◆ Your task ◆
Your reply should consist solely of the lines from the start of the material below through the line containing "else if initialized_ s then inr LogicError", reproduced exactly.

==== Data ====

(* ===== verification/Snowflake.v ===== *)
(** * Snowflake: 64-bit identifiers from time, worker and sequence

    Models [src/util/Snowflake.h].  The system clock is the list of readings
    that successive calls of [currentMillis] return; [sleep_for] only makes
    time pass, so that the next reading may be any. *)

From S2P Require Import Prelude.
From Stdlib Require Import Sorted.

Open Scope Z_scope.

Definition kEpoch : Z := 1735689600000.
Definition kWorkerIdBits : Z := 10.
Definition kSequenceBits : Z := 12.
Definition kMaxWorkerId : Z := Z.shiftl 1 kWorkerIdBits - 1.
Definition kMaxSequence : Z := Z.shiftl 1 kSequenceBits - 1.
Definition kWorkerIdShift : Z := kSequenceBits.
Definition kTimestampShift : Z := kSequenceBits + kWorkerIdBits.
Definition kMaxClockRollbackMs : Z := 5.

Record Snowflake := mkSnowflake {
  initialized_ : bool;
  workerId_ : Z;
  lastTimestamp_ : Z;
  sequence_ : Z
}.

Definition Snowflake_new : Snowflake := mkSnowflake false 0 (-1) 0.

Inductive Exn := InvalidArgument | LogicError | NotInitialized | ClockRollback (offset : Z).

(** A second call leaves the worker as it is: the flag is tested before the
    assignment. *)
Definition init (s : Snowflake) (workerId : Z) : Snowflake + Exn :=
  if (workerId <? 0) || (kMaxWorkerId <? workerId) then inr InvalidArgument
  else if initialized_ s then inr LogicError
  else inl (mkSnowflake true workerId (lastTimestamp_ s) (sequence_ s)).

(** [std::stoll]: [None] is the exception. *)
Definition stoll (v : str) : option Z :=
  match scan_int v with
  | Some (neg, n) =>
      let x := if neg then - n else n in
      if (- 2 ^ 63 <=? x) && (x <? 2 ^ 63) then Some x else None
  | None => None
  end.

Definition initFromEnv (s : Snowflake) (v : option str) : Snowflake + Exn :=
  match v with
  | None => init s 0
  | Some t => match stoll t with Some wid => init s wid | None => inr InvalidArgument end
  end.

Definition compose_id (now worker seq : Z) : Z :=
  Z.lor (Z.lor (i64 (Z.shiftl (now - kEpoch) kTimestampShift)) (Z.shiftl worker kWorkerIdShift)) seq.

(** [while ((now = currentMillis()) <= lastTimestamp_)]: [None] while the
    clock has not moved on. *)
Fixpoint spin (last : Z) (clock : list Z) : option (Z * list Z) :=
  match clock with
  | [] => None
  | now :: rest => if now <=? last then spin last rest else Some (now, rest)
  end.

(** The result, with the state and the readings left; [Waiting] when the
    readings given do not suffice for the call to return. *)
Inductive Outcome :=
  | Id (id : Z) (s : Snowflake) (clock : list Z)
  | Throw (e : Exn)
  | Waiting.

(** From the checked time on. *)
Definition emit (s : Snowflake) (now : Z) (clock : list Z) : Outcome :=
  let finish now seq clock :=
    Id (compose_id now (workerId_ s) seq) (mkSnowflake (initialized_ s) (workerId_ s) now seq) clock in
  if now =? lastTimestamp_ s then
    let seq := Z.land (sequence_ s + 1) kMaxSequence in
    if seq =? 0 then
      match spin (lastTimestamp_ s) clock with
      | Some (now', rest) => finish now' seq rest
      | None => Waiting
      end
    else finish now seq clock
  else finish now 0 clock.

Definition nextId (s : Snowflake) (clock : list Z) : Outcome :=
  if negb (initialized_ s) then Throw NotInitialized
  else match clock with
  | [] => Waiting
  | now :: clock1 =>
      if now <? lastTimestamp_ s then
        let offset := lastTimestamp_ s - now in
        if offset <=? kMaxClockRollbackMs then
          match clock1 with
          | [] => Waiting
          | now' :: clock2 =>
              emit s (if now' <? lastTimestamp_ s then lastTimestamp_ s else now') clock2
          end
        else Throw (ClockRollback offset)
      else emit s now clock1
  end.

Definition extractTimestamp (id : Z) : Z := Z.shiftr id kTimestampShift + kEpoch.
Definition extractWorkerId (id : Z) : Z := Z.land (Z.shiftr id kWorkerIdShift) kMaxWorkerId.
Definition extractSequence (id : Z) : Z := Z.land id kMaxSequence.

Definition workerId (s : Snowflake) : Z := if initialized_ s then workerId_ s else -1.

(** ** The layout of an identifier *)

(** Forty-one bits of time: the epoch and 69 years after it. *)
Definition time_ok (t : Z) : Prop := kEpoch <= t < kEpoch + 2 ^ 41.

Lemma compose_id_sum now w seq :
  time_ok now → 0 <= w <= kMaxWorkerId → 0 <= seq <= kMaxSequence →
  compose_id now w seq = (now - kEpoch) * 2 ^ 22 + (w * 2 ^ 12 + seq).
Proof.
  unfold time_ok, compose_id. intros Hn Hw Hs.
  change kMaxWorkerId with 1023 in Hw. change kMaxSequence with 4095 in Hs.
  change kTimestampShift with 22. change kWorkerIdShift with 12.
  rewrite i64_small by (rewrite Z.shiftl_mul_pow2; lia).
  rewrite <-Z.lor_assoc. rewrite (lor_shiftl_add w seq 12) by lia.
  apply lor_shiftl_add; lia.
Qed.

(** The parts put into an identifier are read back from it, and the
    identifier is a positive 64-bit number, for every time in the 69 years
    after the epoch, every worker and every sequence number. *)
Theorem extract_compose (now w seq : Z)
    (Hn : time_ok now) (Hw : 0 <= w <= kMaxWorkerId) (Hs : 0 <= seq <= kMaxSequence) :
  let id := compose_id now w seq in
  extractTimestamp id = now ∧ extractWorkerId id = w ∧ extractSequence id = seq ∧
  0 <= id < 2 ^ 63.
Proof.
  intros id. unfold id. rewrite compose_id_sum by done. clear id.
  unfold time_ok in Hn. change kMaxWorkerId with 1023 in *. change kMaxSequence with 4095 in *.
  unfold extractTimestamp, extractWorkerId, extractSequence.
  change kTimestampShift with 22. change kWorkerIdShift with 12.
  change kMaxWorkerId with (Z.ones 10). change kMaxSequence with (Z.ones 12).
  rewrite !Z.land_ones, !Z.shiftr_div_pow2 by lia.
  split_and!; [| | |lia|lia].
  - rewrite Z.div_add_l, Z.div_small by lia. lia.
  - replace ((now - kEpoch) * 2 ^ 22 + (w * 2 ^ 12 + seq))
      with (((now - kEpoch) * 2 ^ 10 + w) * 2 ^ 12 + seq) by lia.
    rewrite Z.div_add_l, (Z.div_small seq), Z.add_0_r by lia.
    rewrite Z.add_comm, Z.mod_add by lia. apply Z.mod_small; lia.
  - replace ((now - kEpoch) * 2 ^ 22 + (w * 2 ^ 12 + seq))
      with (seq + ((now - kEpoch) * 2 ^ 10 + w) * 2 ^ 12) by lia.
    rewrite Z.mod_add by lia. apply Z.mod_small; lia.
Qed.

Lemma extract_compose_witness :
  let id := compose_id (kEpoch + 123456789) 513 4095 in
  extractTimestamp id = kEpoch + 123456789 ∧ extractWorkerId id = 513 ∧ extractSequence id = 4095 ∧
  0 <= id < 2 ^ 63.
Proof.
  apply (extract_compose (kEpoch + 123456789) 513 4095);
    unfold time_ok, kEpoch, kMaxWorkerId, kMaxSequence; vm_compute; split; done.
Defined.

====

◆ Answer to this task ◆
(* ===== verification/Snowflake.v ===== *)
(** * Snowflake: 64-bit identifiers from time, worker and sequence

    Models [src/util/Snowflake.h].  The system clock is the list of readings
    that successive calls of [currentMillis] return; [sleep_for] only makes
    time pass, so that the next reading may be any. *)

From S2P Require Import Prelude.
From Stdlib Require Import Sorted.

Open Scope Z_scope.

Definition kEpoch : Z := 1735689600000.
Definition kWorkerIdBits : Z := 10.
Definition kSequenceBits : Z := 12.
Definition kMaxWorkerId : Z := Z.shiftl 1 kWorkerIdBits - 1.
Definition kMaxSequence : Z := Z.shiftl 1 kSequenceBits - 1.
Definition kWorkerIdShift : Z := kSequenceBits.
Definition kTimestampShift : Z := kSequenceBits + kWorkerIdBits.
Definition kMaxClockRollbackMs : Z := 5.

Record Snowflake := mkSnowflake {
  initialized_ : bool;
  workerId_ : Z;
  lastTimestamp_ : Z;
  sequence_ : Z
}.

Definition Snowflake_new : Snowflake := mkSnowflake false 0 (-1) 0.

Inductive Exn := InvalidArgument | LogicError | NotInitialized | ClockRollback (offset : Z).

(** A second call leaves the worker as it is: the flag is tested before the
    assignment. *)
Definition init (s : Snowflake) (workerId : Z) : Snowflake + Exn :=
  if (workerId <? 0) || (kMaxWorkerId <? workerId) then inr InvalidArgument
  else if initialized_ s then inr LogicError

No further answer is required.